Segment Start: Input material

(** POST /api/v1/tickets *)
Definition CreateTicket (now : Z) (c : Config) (e : Env) (actor : string) (body : option createRequest) (w : world) :
    (Z * option (Z * Ticket)) * world :=
  if negb (has_tickets c) then ((503, None), w)
  else match body with
       | None => ((400, None), w)
       | Some req =>
           if q_SubscriberID req =? 0 then ((422, None), w)
           else if negb (one_of ticketCategories (q_Category req)) then ((422, None), w)
           else if String.eqb (q_Description req) EmptyString then ((422, None), w)
           else if negb (optional (one_of ticketPriorities) (q_Priority req)) then ((422, None), w)
           else match CreateTicketAdmin now (look_up e) (insert_up e) actor (q_SubscriberID req) (q_Category req)
                        (q_Description req) (q_Priority req) w with
                | (Err _, w) => ((500, None), w)
                | (Ok (id, t), w) =>
                    ((201, Some (id, t)), emit (has_events c) EventTicketCreated id (Audit "ticket.create" id w))
                end
       end.
Lemma extends_trans e d1 d2 d3 : extends e d1 d2 -> extends e d2 d3 -> extends e d1 d3.
Proof.
  intros [A1 A2 A3 A4 A5 (l1 & A6 & A7)] [B1 B2 B3 B4 B5 (l2 & B6 & B7)].
  assert (is_Some (entries d2 !! e) -> is_Some (entries d3 !! e)) as Hk by (intros Hs; by rewrite B5).
  split; [congruence | congruence | lia | | |].
  - intros i Hi. rewrite B4, A4 by done. done.
  - intros Hs. rewrite B5; [by apply A5 |]. by rewrite A5.
  - exists (l1 ++ l2). rewrite B6, A6, <- app_assoc. split; [done |]. intros r [Hr | Hr]%elem_of_app.
    + destruct (A7 r Hr) as (? & ? & ? & ?). auto.
    + destruct (B7 r Hr) as (? & ? & ? & ?). rewrite A1 in *. auto.
Qed.

Lemma insert_lines_extends up e n l d : extends e d (insert_lines up e n l d).2.
Proof.
  revert n d. induction l as [| [[a db] cr] l IH]; intros n d; [apply extends_refl |]. simpl. unfold bind.
  pose proof (insert_line_extends (up (InsertLine n)) e a db cr d) as H1.
  destruct (insert_line _ _ _ _ _ d) as [[u | x] d1]; [| done]. eapply extends_trans; [exact H1 | apply IH].
Qed.

Lemma find_accounts_same up l d : (find_accounts up l d).2 = d.
Proof.
  induction l as [| [[c db] cr] l IH]; [done |]. simpl. unfold bind, glAccountID.
  destruct (up _); [| done]. cbn [negb]. destruct (account_id c d); [| done].
  destruct (find_accounts up l d) as [[]]; done.
Qed.

(** A posting's transaction: everything it writes belongs to one new entry. *)
Definition posting (source : string) (source_id : option Z) (m : M DB Z) : Prop := forall d,
  entries d !! next_entry d = None ->
  extends (next_entry d) d (m d).2 /\
  (forall x, entries (m d).2 !! next_entry d = Some x -> SourceType x = source /\ SourceID x = source_id) /\
  forall e, (m d).1 = Ok e -> e = next_entry d /\ next_entry d < next_entry (m d).2.

Lemma insert_entry_extends now ok desc src sid by_ d :
  entries d !! next_entry d = None ->
  extends (next_entry d) d (insert_entry now ok desc src sid by_ d).2 /\
  match insert_entry now ok desc src sid by_ d with
  | (Ok e, d') => e = next_entry d /\ next_entry d < next_entry d' /\
      entries d' !! next_entry d = Some (MkEntry now desc src sid by_)
  | (Err _, d') => entries d' = entries d
  end.
Proof.
  intros Hf. unfold insert_entry. destruct ok; cbn [negb]; [| by split; [apply extends_refl |]].
  destruct (_ && _); cbn [fst snd].
  - split; [| simpl; rewrite lookup_insert_eq; split_and!; [done | lia | done]]. split; simpl; try done; try lia.
    + intros i Hi. by rewrite lookup_insert_ne.
    + rewrite Hf. by intros [].
    + exists []. rewrite app_nil_r. split; [done |]. by intros r ?%not_elem_of_nil.
  - split; [| done]. split; simpl; try done; try lia.
    exists []. rewrite app_nil_r. split; [done |]. by intros r ?%not_elem_of_nil.
Qed.

Lemma open_posting now up desc src sid by_ (k : Z -> M DB unit) :
  (forall e d, extends e d (k e d).2) ->
  posting src sid (do! e := insert_entry now up desc src sid by_ in do! _ := k e in ret e).
Proof.
  intros Hk d Hf. pose proof (insert_entry_extends now up desc src sid by_ d Hf) as [He Hn]. unfold bind.
  destruct (insert_entry now up desc src sid by_ d) as [[e | x] d1]; cbn [fst snd] in *.
  2: { split_and!; [done | by rewrite Hn, Hf | done]. }
  destruct Hn as (-> & Hlt & Hx). specialize (Hk (next_entry d) d1).
  assert (forall d2, extends (next_entry d) d1 d2 -> forall x, entries d2 !! next_entry d = Some x ->
    SourceType x = src /\ SourceID x = sid) as Hsrc.
  { intros d2 Hd2 x. rewrite (ex_kept _ _ _ Hd2), Hx by (rewrite Hx; done). by intros [= <-]. }
  destruct (k (next_entry d) d1) as [[u | x] d2]; cbn [fst snd ret] in *;
    (split_and!; [by eapply extends_trans | by apply Hsrc |]).
  - intros e [= <-]. split; [done |]. destruct Hk. lia.
  - done.
Qed.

Segment End: Input material

- **What needs to be done**
Write out every entry again, exactly as it appears.

- **Exercise answer**
(** POST /api/v1/tickets *)
Definition CreateTicket (now : Z) (c : Config) (e : Env) (actor : string) (body : option createRequest) (w : world) :
    (Z * option (Z * Ticket)) * world :=
  if negb (has_tickets c) then ((503, None), w)
  else match body with
       | None => ((400, None), w)
       | Some req =>
           if q_SubscriberID req =? 0 then ((422, None), w)
           else if negb (one_of ticketCategories (q_Category req)) then ((422, None), w)
           else if String.eqb (q_Description req) EmptyString then ((422, None), w)
           else if negb (optional (one_of ticketPriorities) (q_Priority req)) then ((422, None), w)
           else match CreateTicketAdmin now (look_up e) (insert_up e) actor (q_SubscriberID req) (q_Category req)
                        (q_Description req) (q_Priority req) w with
                | (Err _, w) => ((500, None), w)
                | (Ok (id, t), w) =>
                    ((201, Some (id, t)), emit (has_events c) EventTicketCreated id (Audit "ticket.create" id w))
                end
       end.
Lemma extends_trans e d1 d2 d3 : extends e d1 d2 -> extends e d2 d3 -> extends e d1 d3.
Proof.
  intros [A1 A2 A3 A4 A5 (l1 & A6 & A7)] [B1 B2 B3 B4 B5 (l2 & B6 & B7)].
  assert (is_Some (entries d2 !! e) -> is_Some (entries d3 !! e)) as Hk by (intros Hs; by rewrite B5).
  split; [congruence | congruence | lia | | |].
  - intros i Hi. rewrite B4, A4 by done. done.
  - intros Hs. rewrite B5; [by apply A5 |]. by rewrite A5.
  - exists (l1 ++ l2). rewrite B6, A6, <- app_assoc. split; [done |]. intros r [Hr | Hr]%elem_of_app.
    + destruct (A7 r Hr) as (? & ? & ? & ?). auto.
    + destruct (B7 r Hr) as (? & ? & ? & ?). rewrite A1 in *. auto.
Qed.

Lemma insert_lines_extends up e n l d : extends e d (insert_lines up e n l d).2.
Proof.
  revert n d. induction l as [| [[a db] cr] l IH]; intros n d; [apply extends_refl |]. simpl. unfold bind.
  pose proof (insert_line_extends (up (InsertLine n)) e a db cr d) as H1.
  destruct (insert_line _ _ _ _ _ d) as [[u | x] d1]; [| done]. eapply extends_trans; [exact H1 | apply IH].
Qed.

Lemma find_accounts_same up l d : (find_accounts up l d).2 = d.
Proof.
  induction l as [| [[c db] cr] l IH]; [done |]. simpl. unfold bind, glAccountID.
  destruct (up _); [| done]. cbn [negb]. destruct (account_id c d); [| done].
  destruct (find_accounts up l d) as [[]]; done.
Qed.

(** A posting's transaction: everything it writes belongs to one new entry. *)
Definition posting (source : string) (source_id : option Z) (m : M DB Z) : Prop := forall d,
  entries d !! next_entry d = None ->
  extends (next_entry d) d (m d).2 /\
  (forall x, entries (m d).2 !! next_entry d = Some x -> SourceType x = source /\ SourceID x = source_id) /\
  forall e, (m d).1 = Ok e -> e = next_entry d /\ next_entry d < next_entry (m d).2.

Lemma insert_entry_extends now ok desc src sid by_ d :
  entries d !! next_entry d = None ->
  extends (next_entry d) d (insert_entry now ok desc src sid by_ d).2 /\
  match insert_entry now ok desc src sid by_ d with
  | (Ok e, d') => e = next_entry d /\ next_entry d < next_entry d' /\
      entries d' !! next_entry d = Some (MkEntry now desc src sid by_)
  | (Err _, d') => entries d' = entries d
  end.
Proof.
  intros Hf. unfold insert_entry. destruct ok; cbn [negb]; [| by split; [apply extends_refl |]].
  destruct (_ && _); cbn [fst snd].
  - split; [| simpl; rewrite lookup_insert_eq; split_and!; [done | lia | done]]. split; simpl; try done; try lia.
    + intros i Hi. by rewrite lookup_insert_ne.
    + rewrite Hf. by intros [].
    + exists []. rewrite app_nil_r. split; [done |]. by intros r ?%not_elem_of_nil.
  - split; [| done]. split; simpl; try done; try lia.
    exists []. rewrite app_nil_r. split; [done |]. by intros r ?%not_elem_of_nil.
Qed.

Lemma open_posting now up desc src sid by_ (k : Z -> M DB unit) :
  (forall e d, extends e d (k e d).2) ->
  posting src sid (do! e := insert_entry now up desc src sid by_ in do! _ := k e in ret e).
Proof.
  intros Hk d Hf. pose proof (insert_entry_extends now up desc src sid by_ d Hf) as [He Hn]. unfold bind.
  destruct (insert_entry now up desc src sid by_ d) as [[e | x] d1]; cbn [fst snd] in *.
  2: { split_and!; [done | by rewrite Hn, Hf | done]. }
  destruct Hn as (-> & Hlt & Hx). specialize (Hk (next_entry d) d1).
  assert (forall d2, extends (next_entry d) d1 d2 -> forall x, entries d2 !! next_entry d = Some x ->
    SourceType x = src /\ SourceID x = sid) as Hsrc.
  { intros d2 Hd2 x. rewrite (ex_kept _ _ _ Hd2), Hx by (rewrite Hx; done). by intros [= <-]. }
  destruct (k (next_entry d) d1) as [[u | x] d2]; cbn [fst snd ret] in *;
    (split_and!; [by eapply extends_trans | by apply Hsrc |]).
  - intros e [= <-]. split; [done |]. destruct Hk. lia.
  - done.
Qed.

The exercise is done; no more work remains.